OpenRefine / OpenRefine

OpenRefine is a free, open source power tool for working with messy data and improving it
https://openrefine.org/
BSD 3-Clause "New" or "Revised" License
10.66k stars 1.93k forks source link

Better generalizability for the reorder-columns operation #5576

Open wetneb opened 1 year ago

wetneb commented 1 year ago

We offer an operation, reorder-columns, which is able to change the order of columns in an arbitrary way and remove any number of columns, in a single step.

image

The operation which corresponds to this screenshot is represented internally as:

  {
    "op": "core/column-reorder",
    "columnNames": [
      "Identifiant du lieu",
      "Année du tournage",
      "Type de tournage",
      "Titre",
      "director",
      "producer",
      "Réalisateur",
      "Producteur",
      "Code postal",
      "Coordonnée en X",
      "Coordonnée en Y",
      "geo_shape",
      "geo_point_2d"
    ],
    "description": "Reorder columns"
  }

In other words, the operation parameters simply remember what is the final order of the remaining columns after reorder. As explained in #4055, this operation does not generalize well to other datasets, when it is used in the "Apply" dialog of the Undo/Redo tab, because any columns that were not in the original dataset but are present in the new one will be deleted by this operation.

Proposed solution

We should find other ways to specify this operation so that the actual intent of the user is captured better.
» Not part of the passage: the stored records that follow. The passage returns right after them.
Definition required_bindings (required : RequiredCoverageSegment) : list (string * json) :=
  [("source", JStr (seg_source required)); ("dataset", JStr (seg_dataset required));
   ("segment_id", JStr (seg_id required)); ("segment_start", JStr (seg_start required));
   ("segment_end", JStr (seg_end required)); ("expected_scope", JDict (seg_scope required));
   ("expected_items", opt_int (seg_expected_items required))].

Definition validate_required_scope (claims : dict) (required : option RequiredCoverageSegment)
    (expected_policy_version : option string) : result unit :=
  _ ← (match required with
       | None => Ok tt
       | Some seg =>
           _ ← copy_exact_dict (seg_scope seg);
           _ ← ensure (forallb (fun s => negb (s =s ""))
                 [seg_source seg; seg_dataset seg; seg_id seg; seg_start seg; seg_end seg])
                 ReceiptVerificationError "required identity fields must be exact non-empty strings";
           _ ← ensure (non_negative (seg_expected_items seg)) ReceiptVerificationError
                 "required expected_items must be an exact non-negative integer or null";
           require_all claims (required_bindings seg)
       end);
  match expected_policy_version with
  | None => Ok tt
  | Some version => require_claim claims ("coverage_policy_version", JStr version)
  end.

Definition outer_bindings (r : CollectionReceipt) : list (string * json) :=
  [("source", JStr (rc_source r)); ("dataset", JStr (rc_dataset r)); ("segment_id", JStr (rc_segment_id r));
   ("segment_start", JStr (rc_segment_start r)); ("segment_end", JStr (rc_segment_end r));
   ("expected_scope", JDict (rc_expected_scope r)); ("expected_items", opt_int (rc_expected_items r));
   ("observed_items", JInt (rc_observed_items r)); ("raw_page_count", JInt (rc_raw_page_count r));
   ("raw_count", JInt (rc_raw_row_count r)); ("structured_count", JInt (rc_structured_row_count r));
   ("pagination_exhausted", JBool (rc_pagination_exhausted r)); ("run_id", JInt (rc_run_id r));
   ("status", JStr (rc_status r));
   ("error", match rc_error r with Some e => JStr e | None => JNull end);
   ("checked_at", JStr (rc_checked_at r))].

Definition envelope_bindings (digests : dict) (environment_scoped : bool) : list (string * json) :=
  (if environment_scoped
   then [("environment", getv "environment" digests);
         ("authority_instance_digest", getv "authority_instance_digest" digests)]
   else []) ++
  ("raw_digest", getv "raw" digests) ::
  map (fun name => (name, getv name digests))
    ["structured_digest"; "parser_normalizer_version"; "source_request_digest"; "raw_manifest_digest";
     "structured_generation"; "scope_digest"; "observation_digest"; "issued_at"].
It is difficult to come up with a precise specification, but as a litmus test, I would expect the following criteria to be satisfied:

Alternatives considered

One could decide to break down the operation into multiple steps, applying the operations that remove or move a single column multiple times, to reach the desired state. Working on such a decomposition is likely useful to understand this issue better, but I would rather prefer that this dialog does not generate lengthy lists of steps in the project history.

Additional context

Follow-up to #4055 and #5563.

thadguidry commented 1 year ago

I tend to agree with the proposal. So are you for/against splitting the dialog into two menu items? I am against splitting the dialog as it flows well, to reorder a few columns and delete/don't care about these other columns. Behind the scenes, the current operation itself could be split into multiple operations. Agree on non-lengthy lists but they are lengthy often enough when dealing with wide datasets, so.

wetneb commented 1 year ago

Yes I would keep the dialog as is.